Ya verificadas las primeras votaciones bajo mandato pelucón, El Araucano insistía una vez más en la necesidad de restringir la participación electoral, juicio ahora inserto en un debate más general sobre la necesidad de reformar la Constitución liberal de 1828: «hasta ahora no se ha negado que la constitución de 828 (sic) contenga principios reconocidos, y cosas comunes a otros códigos de su clase; mas esto no quita que sea defectuosa, e insuficiente para asegurar la tranquilidad pública». Prueba palmaria de ello era «ese tráfico escandaloso que se hizo del derecho del sufragio, debido a la extensión ilimitada que se dio en el código a esa preciosa facultad» .A la luz de esa experiencia, quedaba claro para el periódico oficial que «la facultad de sufragar sólo debe concederse a los ciudadanos que sepan apreciarla y que no hagan de ella agente de desorden, vendiéndola a los intereses de un partido, como lo hemos visto en el año de 29, que se abrieron puestos públicos para comprar calificaciones». El solo hecho de ser chileno, argumentaba, «no basta para intervenir en esos actos sagrados de la vida social; es necesario que haya, además, alguna propiedad, y ciertas cualidades que aseguren la libre voluntad del sufragante y el recto uso del sufragio». Ello valía también para los requisitos para ser electo, que en el caso de los diputados consistía sólo en tener «un modo de vivir con decencia, sin designar cantidad», en tanto que para los senadores bastaba con «una renta de que goza cualquier artesano de segundo orden». Así las cosas, «la formación de las leyes puede encargarse, según esa constitución, a personas incapaces de servir, y de hacer respetar tan augusta función» 109.

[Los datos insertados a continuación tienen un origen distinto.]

Lemma elem_of_accept now pattern l k :
  k ∈ accept now pattern l ↔ ∃ e, (k, e) ∈ l ∧ wanted now pattern (k, e) = true.
Proof.
  unfold accept. rewrite list_elem_of_fmap. split.
  - intros ([k' e] & -> & H%list_elem_of_filter). naive_solver.
  - intros (e & He & Hw). exists (k, e). split; [done|]. by apply list_elem_of_filter.
Qed.

(** Every entry is pending at cursor 0. *)
Lemma pending_0 c k e :
  PlatformOk P → core_wf c → lookup_entry c k = Some e → (k, e) ∈ pending c 0.
Proof.
  intros Hok Hwf He. apply lookup_entry_shard in He as (m & Hm & Hk).
  assert (kv_in : (k, e) ∈ map_iter m) by (by apply (elem_of_map_iter m (k, e) Hok)).
  unfold pending. rewrite Z.div_0_l, Z.mod_0_l by done. simpl. rewrite drop_0.
  apply list_elem_of_lookup_2 in Hm. unfold pending_from.
  destruct (shards c) as [|m0 ms]; [by apply elem_of_nil in Hm|].
  rewrite Z2Nat.inj_0, drop_0. apply elem_of_cons in Hm as [->|Hm]; apply elem_of_app; [by left|].
  right. apply list_elem_of_bind. eauto.
Qed.

(** Every live key is pending at cursor 0. *)
Lemma all_accepted c now pattern k :
  PlatformOk P → core_wf c → is_Some (live now c k) →
  match pattern with Some pat => Glob pat k | None => True end → k ∈ accept now pattern (pending c 0).
Proof.
  intros HP Hwf [x Hx] Hm. unfold live in Hx. apply fmap_Some in Hx as (e & [He Hx]%unexpired_Some & _).
  apply elem_of_accept. exists e. split; [by apply pending_0|]. unfold wanted. simpl. rewrite Hx.
  destruct pattern; [by apply matches_pattern_Glob|done].
Qed.

Lemma elem_of_accept_pending c cursor now pattern j k :
  PlatformOk P → core_wf c → k ∈ accept now pattern (take j (pending c cursor)) →
  is_Some (live now c k) ∧ match pattern with Some pat => Glob pat k | None => True end.
Proof.
  intros Hok Hwf (e & He & Hw)%elem_of_accept. apply elem_of_take in He as (i & Hi & _).
  apply list_elem_of_lookup_2 in Hi. apply (elem_of_pending _ _ _ Hok Hwf) in Hi.
  unfold wanted in Hw. apply andb_true_iff in Hw as [Hx Hw]. simpl in *.
  split; [|destruct pattern; [by apply matches_pattern_Glob|done]].
  unfold live. rewrite Hi. simpl. destruct (expired now e); [done|]. eauto.
Qed.

Lemma full_scan_total_lemma c fuel cursor count_hint now :
  core_wf c → cursor_ok c → 0 ≤ cursor → (length (pending c cursor) < fuel)%nat →
  ∃ l, full_scan fuel cursor count_hint now c = (Some l, c).
Proof.
  intros Hwf Hok. revert cursor. induction fuel as [|fuel IH]; intros cursor Hc Hf; [lia|].
  cbn [full_scan]. unfold mbind, M_bind. cbv zeta.
  destruct (decide (cursor / CURSOR_STRIDE < num_shards c)) as [Hlt|Hge].
  2:{ rewrite scan_past_end by lia. simpl. by eexists. }
  pose proof (scan_page_lemma c cursor count_hint None now Hwf Hok Hc Hlt) as Hp.
  change ((scan cursor count_hint None now c).2) with c.
  destruct (scan cursor count_hint None now c).1 as [cur ks].
  destruct Hp as (j & _ & _ & [[_ H0]|(Hj & _ & [[H0 _]|(H1 & H2 & H3)])]); simpl in *.
  1,2: subst; simpl; by eexists.
  destruct (cur =? 0) eqn:Hz; [by eexists|].
  destruct (IH cur ltac:(lia)) as [l Hl]; [rewrite H3, length_drop; lia|].
  rewrite Hl. simpl. by eexists.
Qed.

Estos juicios dieron lugar a una interesante polémica con un defensor de la constitución impugnada, quien objetó con vehemencia el sesgo «aristocrático» y autoritario que deseaban entronizar los redactores del periódico oficial. «Nuestra Constitución», afirmaba el contradictor de El Araucano, «no ha vinculado el mérito a las riquezas», puesto que no era raro encontrar «un ciudadano pobre, pero virtuoso», en tanto que no faltaban los ricos «que no se harten, y que puedan ceder en los congresos a los estímulos de su propio interés». También le preocupaba el ensanche que se les quería dar a las atribuciones del Ejecutivo, así como la supresión de las instancias autónomas de poder local: «La constitución, señor Editor, ha querido también, y no sin especiales motivos, que todos los actos de la administración se hagan con acuerdo de un consejo y no por un individuo aislado que no preste garantías y que no puede tener los conocimientos prácticos de diez o doce personas que le dirigen». En respuesta a este último argumento, el cronista oficial aclaraba que «no hemos pedido la facultad de erigir cadalsos al arbitrio de un malvado, ni que se inmolen víctimas a sus aspiraciones», sino simplemente que «conociendo la necesidad de establecer un gobierno vigoroso, se le faciliten los medios que la constitución le niega, para asegurar el orden, y se destruya la acogida que ella presta a los perturbadores». Y en cuanto a su llamado a restringir el derecho electoral, insistía en su juicio de que «en los campos y talleres hay millares con derecho a sufragio sin libertad ni reflexión», carentes por tanto de aquellas cualidades cívicas «que la constitución no tuvo cuidado de designar». En consecuencia, la exigencia de propiedades para acceder a dicha condición no era otra cosa que establecer garantías para que el acto de sufragar no fuese distorsionado por intereses espúrios, «premiando al laborioso»–entendiendo por tal al propietario–»y separando al holgazán de las distinciones que no merece». Y por último, «más tendríamos que temer de esa democracia absoluta que el autor (del artículo crítico) quiere establecer, que de la aristocracia moderada y necesaria para equilibrar el poder popular» 110. O como lo decía más descarnadamente otro prohombre del régimen portaliano, el jurista Mariano Egaña, un orden político en regla no podía quedar entregado al «voto inconsciente de la muchedumbre» 111.
A la postre, ese fue el espíritu que inspiró a la «Gran Convención» que reemplazó la cuestionada carta de 1828 por la Constitución «pelucona» de 1833, mediante la cual se consagró el diseño político de los nuevos gobernantes. La reforma constitucional, sostenía ese cuerpo deliberante, se justificaba como un necesario antídoto frente a «las exageraciones de una falsa democracia» que, por evitar el hipotético despotismo de un gobernante, daba lugar al despotismo de todos, «o lo que es lo mismo, a la anarquía» 112. En plena sintonía con ese juicio, que equiparaba abiertamente la democracia con la anarquía, se congratulaba el periódico oficial que el nuevo código no incluyese «aquellos principios de frenesí que la licencia acataba con ofensa de la justicia», y que claramente obedecían «a teorías inaplicables a las circunstancias del país». Especialmente destacable le parecía «la restricción del derecho de sufragio, barrera formidable que se ha opuesto a los que en las elecciones hacían de la opinión pública el agente de sus aspiraciones secretas. Únicamente se ha concedido esta preciosa facultad a los que saben estimarla, y que son incapaces de ponerla en venta» 113. También celebraba la supresión de las asambleas provinciales, resabio de «la fiebre federal que en los tiempos anteriores hubo de devorarnos», y cuyo principal oficio había sido el de «servir de hincapié a las revoluciones». En la nueva carta, se jactaba, el nombramiento de intendentes provinciales y jueces letrados se confería a las instancias a quienes «naturalmente» les correspondía, vale decir, al Poder Ejecutivo. En suma, «la organización del gobierno de Chile establecido por la Constitución reformada, es la más adecuada que puede apetecerse» 114.